Pelo texto, não há necessidade de ressarcir o consumidor por eventos adiados ou cancelados por causa da Covid-19, desde que seja possível remarcar ou que seja dado um crédito para uso futuro. Esse crédito terá prazo de 12 meses para ser usado, até dezembro de 2023. Caso a empresa não consiga remarcar nem dar o crédito ao consumidor, aí sim deverá fazer o ressarcimento.
6. Medida Provisória n° 1112, de 2022 (MP-Programa Renovar)

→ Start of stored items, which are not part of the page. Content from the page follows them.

(** ** The library *)

(** The requests that the agent makes. *)
Inductive gce_call :=
| InstancesList (project zone filter : string) (maxResults : Z)
| InstancesGet (project zone instance : string)
| InstancesChange (change project zone instance : string)   (* stop, start, reset *)
| InstancesAggregated (project filter : string)
| OperationsList (project zone filter : string) (maxResults : Z)
| OperationsGet (project zone operation : string)
| NextPage (previous : gce_call) (previous_response : json).

Record api_request := ApiRequest { ar_call : gce_call; ar_uri : string; ar_agent : option string }.

Inductive stackdriver_result := StackdriverReady | StackdriverMissing | StackdriverFailed (msg : string).

Class Gce (D : Type) := {
  gce_uri : gce_call → string;
  gce_execute : api_request → D → (string + json) * D;
  (** [list_next]: whether another page follows. *)
  gce_next : gce_call → json → bool;
  (** Credentials, from a file of a service account or the default ones, and [build] with
      them and a proxy: whether the error is one of TLS, and its message. *)
  gce_credentials : option string → D → option (bool * string) * D;
  gce_build : option (string * Z) → D → option (bool * string) * D;
  (** [re.match] and [re.sub] for patterns that are given as text: the number of groups,
      if the text matches; the error of a pattern. *)
  re_match_text : string → string → (string + option nat);
  re_sub_text : string → string → string → (string + string);
  (** A GET request without proxies *)
  url_open : string → list (string * string) → D → (string + string) * D;
  stackdriver : string → D → stackdriver_result * D
}.

Definition gce_globals : Type := list (string * string).

Section Library.
Context {D : Type} `{Gce D}.

Definition api (c : gce_call) : api_request := ApiRequest c (gce_uri c) None.

Definition execute (r : api_request) : M (gce_globals * D) json := λ s,
  let '(g, d) := s_dev s in
  match gce_execute r d with
  | (inl msg, d) => (Raise (OtherError msg), set_dev (g, d) s)
  | (inr v, d) => (Ret v, set_dev (g, d) s)
  end.

(** The error of a step of connecting *)
Definition connecting (f : D → option (bool * string) * D) : M (gce_globals * D) unit := λ s,
  let '(g, d) := s_dev s in
  match f d with
  | (None, d) => (Ret tt, set_dev (g, d) s)
  | (Some (tls, msg), d) =>
      (Raise (if (tls : bool) then CustomError "SSLError" msg else OtherError msg), set_dev (g, d) s)
  end.

Definition stackdriver_client (plug : string) : M (gce_globals * D) stackdriver_result := λ s,
  let '(g, d) := s_dev s in
  let '(r, d) := stackdriver plug d in (Ret r, set_dev (g, d) s).

Definition list_next (r : api_request) (response : json) : option api_request :=
  if gce_next (ar_call r) response then Some (api (NextPage (ar_call r) response)) else None.

(** A text for a pattern or an address; others are a TypeError. *)
Definition pattern_text (v : json) : M (gce_globals * D) string :=
  match v with
  | JStr s => mret s
  | _ => raise (TypeError "first argument must be string or compiled pattern")
  end.

Definition match_text (pattern text : string) : M (gce_globals * D) (option nat) :=
  match re_match_text pattern text with inl msg => raise (OtherError msg) | inr r => mret r end.

Definition sub_text (pattern replacement text : string) : M (gce_globals * D) string :=
  match re_sub_text pattern replacement text with inl msg => raise (OtherError msg) | inr r => mret r end.
End Library.

(** ** Constants *)

Definition gce_VERSION : string := "1.0.5".

Definition ACTION_IDS : list (string * Z) :=
  [("on", 1); ("off", 2); ("reboot", 3); ("status", 4); ("list", 5); ("list-status", 6);
   ("monitor", 7); ("metadata", 8); ("manpage", 9); ("validate-all", 10)]%Z.

Definition USER_AGENT (version image : string) (action : Z) : string :=
  "sap-core-eng/fencegce/" +:+ version +:+ "/" +:+ image +:+ "/ACTION/" +:+ str_of_Z action.

Definition METADATA_SERVER : string := "http://metadata.google.internal/computeMetadata/v1/".
Definition METADATA_HEADERS : list (string * string) := [("Metadata-Flavor", "Google")].

Definition INSTANCE_LINK (project zone instance : string) : string :=
  "https://www.googleapis.com/compute/v1/projects/" +:+ project +:+ "/zones/" +:+ zone +:+
  "/instances/" +:+ instance.

Definition RE_GOOGLEAPIS : re := Seqs [Lit "https://"; Many Any; Any; Lit "googleapis"; Any; Lit "com"].

(** The replacement for bare metal. *)
Definition bare_metal_replacement : json :=
  let group (n : string) := str1 BS +:+ n in
  JDict [("matchlength", JInt 4);
    ("match", JStr "https://compute.googleapis.com/compute/v1/projects/(.*)/zones/(.*)/instances/(.*)/reset(.*)");
    ("replace", JStr ("https://baremetalsolution.googleapis.com/v1/projects/" +:+ group "1" +:+ "/locations/" +:+
                      group "2" +:+ "/instances/" +:+ group "3" +:+ ":resetInstance" +:+ group "4"))].

(** ** Requests *)

Section Requests.
Context {D : Type} `{Host D, Gce D}.
(** [FENCE_GCE_URI_REPLACEMENTS] of the environment *)
Variable replacements : option string.

Definition run_on_fail : M (gce_globals * D) unit :=
  given ← opt_has "--runonfail";
  mwhen given (command ← opt_str "--runonfail"; run_command command None None None ;; mret tt).

Definition fail_fence_agent {A} (message : string) : M (gce_globals * D) A :=
  run_on_fail ;; fail_usage message true ;; unassigned "result".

Institui o Programa de Aumento da Produtividade da Frota Rodoviária no país, o Renovar. Um dos objetivos do projeto é tirar de circulação veículos no fim da vida útil e promover a atualização progressiva dos equipamentos. A matéria foi publicada em 1º de abril no Diário Oficial da União e prevê ações como desmonte ou destruição de veículos como sucata; redução dos custos de logística; inovação e criação de novos modelos de negócios; e melhoria da qualidade de vida dos profissionais de transporte. O programa pretende ainda contribuir para o alcance das metas previstas no Plano Nacional de Redução de Mortes e Lesões no Trânsito (Pnatrans).
A Comissão Mista da MP 1112 teve o prazo de deliberação da matéria ampliado em 60 dias e, assim, tem até 11 de agosto, somando o recesso parlamentar, para apresentar o resultado. Foram apresentadas 79 emendas à medida provisória.